# John Wells on Christian Meditation



## VirginiaHuguenot (May 31, 2008)

John Wells, _The Practical Sabbatarian_ (1668), quoted by C.H. Spurgeon, _Treasury of David_ on Ps. 108.1:



> Meditation is a fixed duty. It is not a cursory work. Man's thoughts naturally labour with a great inconsistency; but meditation chains them, and fastens them upon some spiritual object. The soul when it meditates lays a command on itself, that the thoughts which are otherwise flitting and feathery should fix upon its object; and so this duty is very advantageous.

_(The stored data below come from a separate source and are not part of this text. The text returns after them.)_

(** One line of the incident list. [detail_line] is the row number, or the
    empty string when the result has none. *)
Record DetailRow : Type := mkDetailRow {
  detail_line : JsVal;
  detail_log_date : string;
  detail_session_type : string;
  detail_issue_type : string;
  detail_reason : string;
  detail_action : string
}.

(** The lines one result of the import contributes. *)
Definition detailRowsOf (item : PreviewItem) : list DetailRow :=
  let issueType := planImportIssueType (status item) (reason item) in
  if eqb issueType "" then []
  else
    let rowData := default ∅ (row item) in
    let lineNo := ToNumber (row_number item) in
    let reasons :=
      match splitPlanImportReasons (reason item) with
      | [] => ["Incidencia sin detalle."]
      | rs => rs
      end in
    List.map
      (fun r =>
         mkDetailRow
           (if isFinite lineNo then VNum lineNo else VStr "")
           (ToString (orElse (get rowData "log_date") (VStr "")))
           (ToString (orElse (get rowData "session_type") (VStr "")))
           issueType r
           (planImportActionHint (VStr r) issueType rowData))
      reasons.

(** [results] is [None] when the payload has no array of results. *)
Definition buildPlanImportDetailRows (results : option (list PreviewItem))
    : list DetailRow :=
  List.concat (List.map detailRowsOf (default [] results)).

(** [cells.join(sep)] *)
Fixpoint join (sep : string) (cells : list string) : string :=
  match cells with
  | [] => EmptyString
  | [c] => c
  | c :: rest => c ++ sep ++ join sep rest
  end.

Definition LFs : string := String (ascii_of_N 10) EmptyString.

(** [cells.map(csvCell).join(",")] *)
Definition csvLine (cells : list JsVal) : string :=
  join "," (List.map csvCell cells).

Definition DETAIL_CSV_HEADER : list JsVal :=
  [VStr "linea"; VStr "fecha"; VStr "session_type"; VStr "tipo";
   VStr "motivo"; VStr "accion_sugerida"].

Definition detailCells (r : DetailRow) : list JsVal :=
  [detail_line r; VStr (detail_log_date r); VStr (detail_session_type r);
   VStr (detail_issue_type r); VStr (detail_reason r);
   VStr (detail_action r)].

(** The text of the file [downloadPlanImportDetailCsv] offers, or [None]
    when there is no incident and nothing is downloaded. *)
Definition planImportDetailCsv (rows : list DetailRow) : option string :=
  match rows with
  | [] => None
  | _ => Some (join LFs (csvLine DETAIL_CSV_HEADER
                         :: List.map (fun r => csvLine (detailCells r)) rows))
  end.

(** *** Reference definitions for the further properties *)

(** The theme a click on the theme button switches to. *)
Definition oppositeTheme (eff : string) : string :=
  if eqb eff "light" then "dark" else "light".

(** [n] is one of the numbers of [choices]. *)
Definition isChoice (choices : list Z) (n : num) : Prop :=
  exists c, In c choices /\ Num.eqb (ofZ c) n = true.

(** Reading escaped markup back: the five entities [escapeHtml] writes
    become their character again, everything else is kept.  [fuel] bounds
    the number of characters produced. *)
Fixpoint stripPrefix (p s : string) : option string :=
  match p with
  | EmptyString => Some s
  | String a p' =>
      match s with
      | String b s' => if Ascii.eqb a b then stripPrefix p' s' else None
      | EmptyString => None
      end
  end.

Definition entityAt (r : string) : option (ascii * string) :=
  match stripPrefix "amp;" r with
  | Some r' => Some ("&"%char, r')
  | None =>
  match stripPrefix "lt;" r with
  | Some r' => Some ("<"%char, r')
  | None =>
  match stripPrefix "gt;" r with
  | Some r' => Some (">"%char, r')
  | None =>
  match stripPrefix "quot;" r with
  | Some r' => Some (QUOTE, r')
  | None =>
  match stripPrefix "#39;" r with
  | Some r' => Some ("'"%char, r')
  | None => None
  end end end end end.

Fixpoint unescapeFuel (fuel : nat) (s : string) : string :=
  match fuel with
  | O => s
  | S fuel' =>
      match s with
      | EmptyString => EmptyString
      | String c r =>
          if N.eqb (code c) 38 then
            match entityAt r with
            | Some (c', r') => String c' (unescapeFuel fuel' r')
            | None => String c (unescapeFuel fuel' r)
            end
          else String c (unescapeFuel fuel' r)
      end
  end.

Definition unescapeHtml (s : string) : string :=
  unescapeFuel (String.length s) s.

(** The classes [drawKpiDelta] removes before it adds one. *)
Definition isKpiStateClass (c : string) : bool :=
  existsb (String.eqb c) KPI_STATE_CLASSES.

(** The four states of a KPI delta. *)
Definition KPI_STATES : list string :=
  ["state-muted"; "state-equal"; "state-better"; "state-worse"].

(** A delta of a weight-like KPI that went down, with its node. *)
Definition kpi_node : Node := mkNode ["kpi-delta"; "good"; "state-equal"] "".

(** *** Reading a CSV file back

    A reader of comma-separated text with line-feed record ends: a field
    that starts with a double quote runs to the closing double quote, a
    doubled double quote inside it standing for one; any other field runs
    to the next comma, line feed or end of text. *)
Inductive CsvMode : Type := FieldStart | Unquoted | Quoted | QuoteSeen.

Record CsvState : Type := mkCsvState {
  csv_mode : CsvMode;
  csv_field : string;                  (* the field being read *)
  csv_record : list string;            (* the fields of the record so far *)
  csv_records : list (list string)     (* the records read *)
}.

Definition snoc (s : string) (c : ascii) : string := s ++ String c EmptyString.

Definition endField (st : CsvState) : CsvState :=
  mkCsvState FieldStart EmptyString
             (csv_record st ++ [csv_field st])%list (csv_records st).

Definition endRecord (st : CsvState) : CsvState :=
  mkCsvState FieldStart EmptyString []
             (csv_records st ++ [(csv_record st ++ [csv_field st])%list])%list.

Definition addChar (m : CsvMode) (c : ascii) (st : CsvState) : CsvState :=
  mkCsvState m (snoc (csv_field st) c) (csv_record st) (csv_records st).

Definition setMode (m : CsvMode) (st : CsvState) : CsvState :=
  mkCsvState m (csv_field st) (csv_record st) (csv_records st).

Definition csvStep (st : CsvState) (c : ascii) : CsvState :=
  match csv_mode st with
  | FieldStart =>
      if isQuote c then setMode Quoted st
      else if Ascii.eqb c COMMA then endField st
      else if Ascii.eqb c LF then endRecord st
      else addChar Unquoted c st
  | Unquoted =>
      if Ascii.eqb c COMMA then endField st
      else if Ascii.eqb c LF then endRecord st
      else addChar Unquoted c st
  | Quoted =>
      if isQuote c then setMode QuoteSeen st
      else addChar Quoted c st
  | QuoteSeen =>
      if isQuote c then addChar Quoted c st
      else if Ascii.eqb c COMMA then endField st
      else if Ascii.eqb c LF then endRecord st
      else addChar Unquoted c st
  end.

Fixpoint runCsv (st : CsvState) (input : string) : CsvState :=
  match input with
  | EmptyString => st
  | String c r => runCsv (csvStep st c) r
  end.

(** The records at the end of the text: the field and the record being
    read are closed. *)
Definition csvFinish (st : CsvState) : list (list string) :=
  (csv_records st ++ [(csv_record st ++ [csv_field st])%list])%list.

Definition parseCsv (text : string) : list (list string) :=
  csvFinish (runCsv (mkCsvState FieldStart EmptyString [] []) text).

(** The modes in which a field can end. *)
Definition fieldEnded (m : CsvMode) : bool :=
  match m with Quoted => false | _ => true end.

(** The text [csvCell] writes for a value. *)
Definition cellText (raw : JsVal) : string :=
  ToString (coalesce raw (VStr "")).

(** *** Sample results of a plan import *)

(** An invalid row with two reasons, and a row imported with a warning. *)
Definition result_invalid : PreviewItem :=
  mkPreviewItem (VNum (ofZ 3)) (VStr "invalid")
                (VStr "exercise_1: sets invalido; date invalida")
                (Some (<["log_date" := VStr "2026-01-01"]>
                         (<["session_type" := VStr "pesas"]> ∅))).

Definition result_warned : PreviewItem :=
  mkPreviewItem (VNum (ofZ 4)) (VStr "imported")
                (VStr "se ignoraron ejercicios para session_type clase")
                (Some (<["log_date" := VStr "2026-01-01"]>
                         (<["session_type" := VStr "clase"]> ∅))).

Definition detail_of_warned : DetailRow :=
  mkDetailRow (VNum (ofZ 4)) "2026-01-01" "clase" "Aviso"
              "se ignoraron ejercicios para session_type clase"
              "Para session_type=clase, deja vacías las columnas exercise_*.".

(** The status of a result as [planImportIssueType] reads it. *)
Definition statusText (item : PreviewItem) : string :=
  toLowerCase (trim (ToString (orElse (status item) (VStr "")))).

(** The line number an incident of the result is listed with. *)
Definition lineOf (item : PreviewItem) : JsVal :=
  if isFinite (ToNumber (row_number item))
  then VNum (ToNumber (row_number item)) else VStr "".

(** *** Photos of the lightbox *)

Record PhotoItem : Type := mkPhotoItem {
  photo_log_date : string;
  photo_url : string;
  photo_label : string;
  photo_original_name : string;
  photo_weight_kg : JsVal;
  photo_whr : JsVal
}.

(** [v == null ? null : Number(v)] *)
Definition numberOrNull (v : JsVal) : JsVal :=
  if isNullish v then VNull else VNum (ToNumber v).

(** The key of the [Map] of [normalizePhotoItems]. *)
Definition photoKey (date url : string) : string := date ++ "|" ++ url.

As we know a garden which is watered with sudden showers is more uncertain in its fruit than when it is refreshed with a constant stream; so when our thoughts are sometimes on good things, and then run off; when they only take a glance of a holy object, and then flit away, there is not so much fruit brought into the soul. In meditation, then, there must be a fixing of the heart upon the object, a steeping the thoughts, as holy David: "O God, my heart is fixed." We must view the holy object presented by meditation, as a limner who views some curious piece, and carefully heeds every shade, every line and colour; as the Virgin Mary kept all these things, and pondered them in her heart. Indeed; meditation is not only the busying the thoughts, but the centring of them; not only the employing of them, but the staking them down upon some spiritual affair. When the soul, meditating upon something divine, saith as the disciples in the transfiguration (Mt 17:4), "It is good to be here."


----------